(** * A shallow embedding of the vectorbtpro expert agent

    The development follows the two Python modules of the repository:

    - [agent_system/agent_backend.py]: the text chunker [_split_text], the
      indexing pass [initialize_knowledge_base], retrieval, prompt assembly
      and response normalisation in [generate_response], code extraction
      [extract_python_code], the [/initialize], [/query] and [/status]
      endpoints and the initialization at start-up;
    - [agent_system/jupyter_extension.py]: the bounded conversation history
      kept by the magics and by the widget, the magic commands and the
      handlers of the widget.

    Python strings are sequences of Unicode code points; exceptions are made
    explicit with a small error monad; the external services (file system,
    Chroma collection, generative model) appear as explicit inputs. *)

From Stdlib Require Import ZArith NArith List Ascii String Lia.
From Stdlib Require DecimalNat.
From stdpp Require Import base tactics option list gmap.

Local Open Scope Z_scope.

(* ===================================================================== *)
(** ** Python strings *)
(* ===================================================================== *)

(** A [str] is a list of code points. *)
Abbreviation char := N (only parsing).
Abbreviation str := (list N) (only parsing).

(** String literals of the source, written as Rocq strings. *)
Definition lit (s : string) : str :=
  map N_of_ascii (list_ascii_of_string s).

Definition NL : str := [10%N].
Definition SP : str := [32%N].

(** [len(x)] as a Python integer. *)
Definition len {A} (l : list A) : Z := Z.of_nat (length l).

(** [str.isspace] for one code point (the whitespace table of CPython). *)
Definition isspace (c : char) : bool :=
  ((9 <=? c) && (c <=? 13) || (28 <=? c) && (c <=? 32)
   || (c =? 133) || (c =? 160) || (c =? 5760)
   || (8192 <=? c) && (c <=? 8202)
   || (c =? 8232) || (c =? 8233) || (c =? 8239) || (c =? 8287)
   || (c =? 12288))%N.

(** [text.split()]: maximal runs of non-whitespace, in order.  [cur] is the
    word being read. *)
Fixpoint split_from (cur : str) (s : str) : list str :=
  match s with
  | [] => match cur with [] => [] | _ => [cur] end
  | c :: s' =>
      if isspace c
      then match cur with [] => split_from [] s' | _ => cur :: split_from [] s' end
      else split_from (cur ++ [c]) s'
  end.

Definition py_split (s : str) : list str := split_from [] s.
Lemma get_property_skip (key k : string) (v : JSONValue)
  (l1 l2 : list (string * JSONValue)) :
  k <> key ->
  get_property key (l1 ++ (k, v) :: l2) = get_property key (l1 ++ l2).
Proof.
  intros N. induction l1 as [|[k1 v1] l1 IH]; cbn [app get_property].
  - apply String.eqb_neq in N. now rewrite N.
  - now rewrite IH.
Qed.

(** X3: the address sub-schema is not strict: a key that it does not declare,
    anywhere in the object, changes neither the issues nor the value. *)
Theorem nested_unknown_key_ignored (P : Platform) (path : list string)
  (l1 l2 : list (string * JSONValue)) (key : string) (value : JSONValue) :
  ~ In key ["street"; "suite"; "city"; "zipcode"] ->
  RestApi.AddressSchema P path (Some (JObj (l1 ++ (key, value) :: l2)))
  = RestApi.AddressSchema P path (Some (JObj (l1 ++ l2))).
Proof.
  intros N. unfold RestApi.AddressSchema, Zod.object, Zod.field, Zod.shape_field.
  cbn [Zod.shape_parse Zod.shape_of].
  rewrite !get_property_skip; [reflexivity|..]; intros ->; apply N; cbn; auto.
Qed.

Lemma nested_unknown_key_ignored_witness :
  RestApi.AddressSchema Sample.platform ["address"]
    (Some (JObj ([ ("street", JStr "Kulas Light") ]
                 ++ ("geo", JObj [ ("lat", JStr "-37.3159") ])
                 :: [ ("zipcode", JStr "92998-3874") ])))
  = RestApi.AddressSchema Sample.platform ["address"]
      (Some (JObj ([ ("street", JStr "Kulas Light") ]
                   ++ [ ("zipcode", JStr "92998-3874") ]))).
Proof.
  apply (nested_unknown_key_ignored Sample.platform ["address"]
           [ ("street", JStr "Kulas Light") ] [ ("zipcode", JStr "92998-3874") ]
           "geo" (JObj [ ("lat", JStr "-37.3159") ])).
  simpl. intros H. repeat (destruct H as [H|H]; [discriminate H|]). exact H.
Defined.

Lemma required_issue (P : Platform) (fields : list (string * JSONValue))
  (key : string) (expected : ZodError.ZodParsedType) :
  In (ZodError.makeIssue [key] (ZodError.invalid_type expected ZodError.t_undefined)
        None)
     (fst (RestApi.UserDataSchema P [] (Some (JObj fields)))) ->
  exists errors x,
    Zod.parse (RestApi.UserDataSchema P) (JObj fields) = inl (ZodError errors)
    /\ In x errors
    /\ ZodError.path x = [key]
    /\ ZodError.message x = "Required".
Proof.
  intros H. apply parse_In in H. destruct H as (errors & E & I).
  exists errors. eexists. repeat split; [exact E|exact I|reflexivity..].
Qed.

◆ What you will do
Return the records above verbatim, in their entirety.

◆ Expected answer
(** * A shallow embedding of the vectorbtpro expert agent

    The development follows the two Python modules of the repository:

    - [agent_system/agent_backend.py]: the text chunker [_split_text], the
      indexing pass [initialize_knowledge_base], retrieval, prompt assembly
      and response normalisation in [generate_response], code extraction
      [extract_python_code], the [/initialize], [/query] and [/status]
      endpoints and the initialization at start-up;
    - [agent_system/jupyter_extension.py]: the bounded conversation history
      kept by the magics and by the widget, the magic commands and the
      handlers of the widget.

    Python strings are sequences of Unicode code points; exceptions are made
    explicit with a small error monad; the external services (file system,
    Chroma collection, generative model) appear as explicit inputs. *)

From Stdlib Require Import ZArith NArith List Ascii String Lia.
From Stdlib Require DecimalNat.
From stdpp Require Import base tactics option list gmap.

Local Open Scope Z_scope.

(* ===================================================================== *)
(** ** Python strings *)
(* ===================================================================== *)

(** A [str] is a list of code points. *)
Abbreviation char := N (only parsing).
Abbreviation str := (list N) (only parsing).

(** String literals of the source, written as Rocq strings. *)
Definition lit (s : string) : str :=
  map N_of_ascii (list_ascii_of_string s).

Definition NL : str := [10%N].
Definition SP : str := [32%N].

(** [len(x)] as a Python integer. *)
Definition len {A} (l : list A) : Z := Z.of_nat (length l).

(** [str.isspace] for one code point (the whitespace table of CPython). *)
Definition isspace (c : char) : bool :=
  ((9 <=? c) && (c <=? 13) || (28 <=? c) && (c <=? 32)
   || (c =? 133) || (c =? 160) || (c =? 5760)
   || (8192 <=? c) && (c <=? 8202)
   || (c =? 8232) || (c =? 8233) || (c =? 8239) || (c =? 8287)
   || (c =? 12288))%N.

(** [text.split()]: maximal runs of non-whitespace, in order.  [cur] is the
    word being read. *)
Fixpoint split_from (cur : str) (s : str) : list str :=
  match s with
  | [] => match cur with [] => [] | _ => [cur] end
  | c :: s' =>
      if isspace c
      then match cur with [] => split_from [] s' | _ => cur :: split_from [] s' end
      else split_from (cur ++ [c]) s'
  end.

Definition py_split (s : str) : list str := split_from [] s.
Lemma get_property_skip (key k : string) (v : JSONValue)
  (l1 l2 : list (string * JSONValue)) :
  k <> key ->
  get_property key (l1 ++ (k, v) :: l2) = get_property key (l1 ++ l2).
Proof.
  intros N. induction l1 as [|[k1 v1] l1 IH]; cbn [app get_property].
  - apply String.eqb_neq in N. now rewrite N.
  - now rewrite IH.
Qed.

(** X3: the address sub-schema is not strict: a key that it does not declare,
    anywhere in the object, changes neither the issues nor the value. *)
Theorem nested_unknown_key_ignored (P : Platform) (path : list string)
  (l1 l2 : list (string * JSONValue)) (key : string) (value : JSONValue) :
  ~ In key ["street"; "suite"; "city"; "zipcode"] ->
  RestApi.AddressSchema P path (Some (JObj (l1 ++ (key, value) :: l2)))
  = RestApi.AddressSchema P path (Some (JObj (l1 ++ l2))).
Proof.
  intros N. unfold RestApi.AddressSchema, Zod.object, Zod.field, Zod.shape_field.
  cbn [Zod.shape_parse Zod.shape_of].
  rewrite !get_property_skip; [reflexivity|..]; intros ->; apply N; cbn; auto.
Qed.

Lemma nested_unknown_key_ignored_witness :
  RestApi.AddressSchema Sample.platform ["address"]
    (Some (JObj ([ ("street", JStr "Kulas Light") ]
                 ++ ("geo", JObj [ ("lat", JStr "-37.3159") ])
                 :: [ ("zipcode", JStr "92998-3874") ])))
  = RestApi.AddressSchema Sample.platform ["address"]
      (Some (JObj ([ ("street", JStr "Kulas Light") ]
                   ++ [ ("zipcode", JStr "92998-3874") ]))).
Proof.
  apply (nested_unknown_key_ignored Sample.platform ["address"]
           [ ("street", JStr "Kulas Light") ] [ ("zipcode", JStr "92998-3874") ]
           "geo" (JObj [ ("lat", JStr "-37.3159") ])).
  simpl. intros H. repeat (destruct H as [H|H]; [discriminate H|]). exact H.
Defined.

Lemma required_issue (P : Platform) (fields : list (string * JSONValue))
  (key : string) (expected : ZodError.ZodParsedType) :
  In (ZodError.makeIssue [key] (ZodError.invalid_type expected ZodError.t_undefined)
        None)
     (fst (RestApi.UserDataSchema P [] (Some (JObj fields)))) ->
  exists errors x,
    Zod.parse (RestApi.UserDataSchema P) (JObj fields) = inl (ZodError errors)
    /\ In x errors
    /\ ZodError.path x = [key]
    /\ ZodError.message x = "Required".
Proof.
  intros H. apply parse_In in H. destruct H as (errors & E & I).
  exists errors. eexists. repeat split; [exact E|exact I|reflexivity..].
Qed.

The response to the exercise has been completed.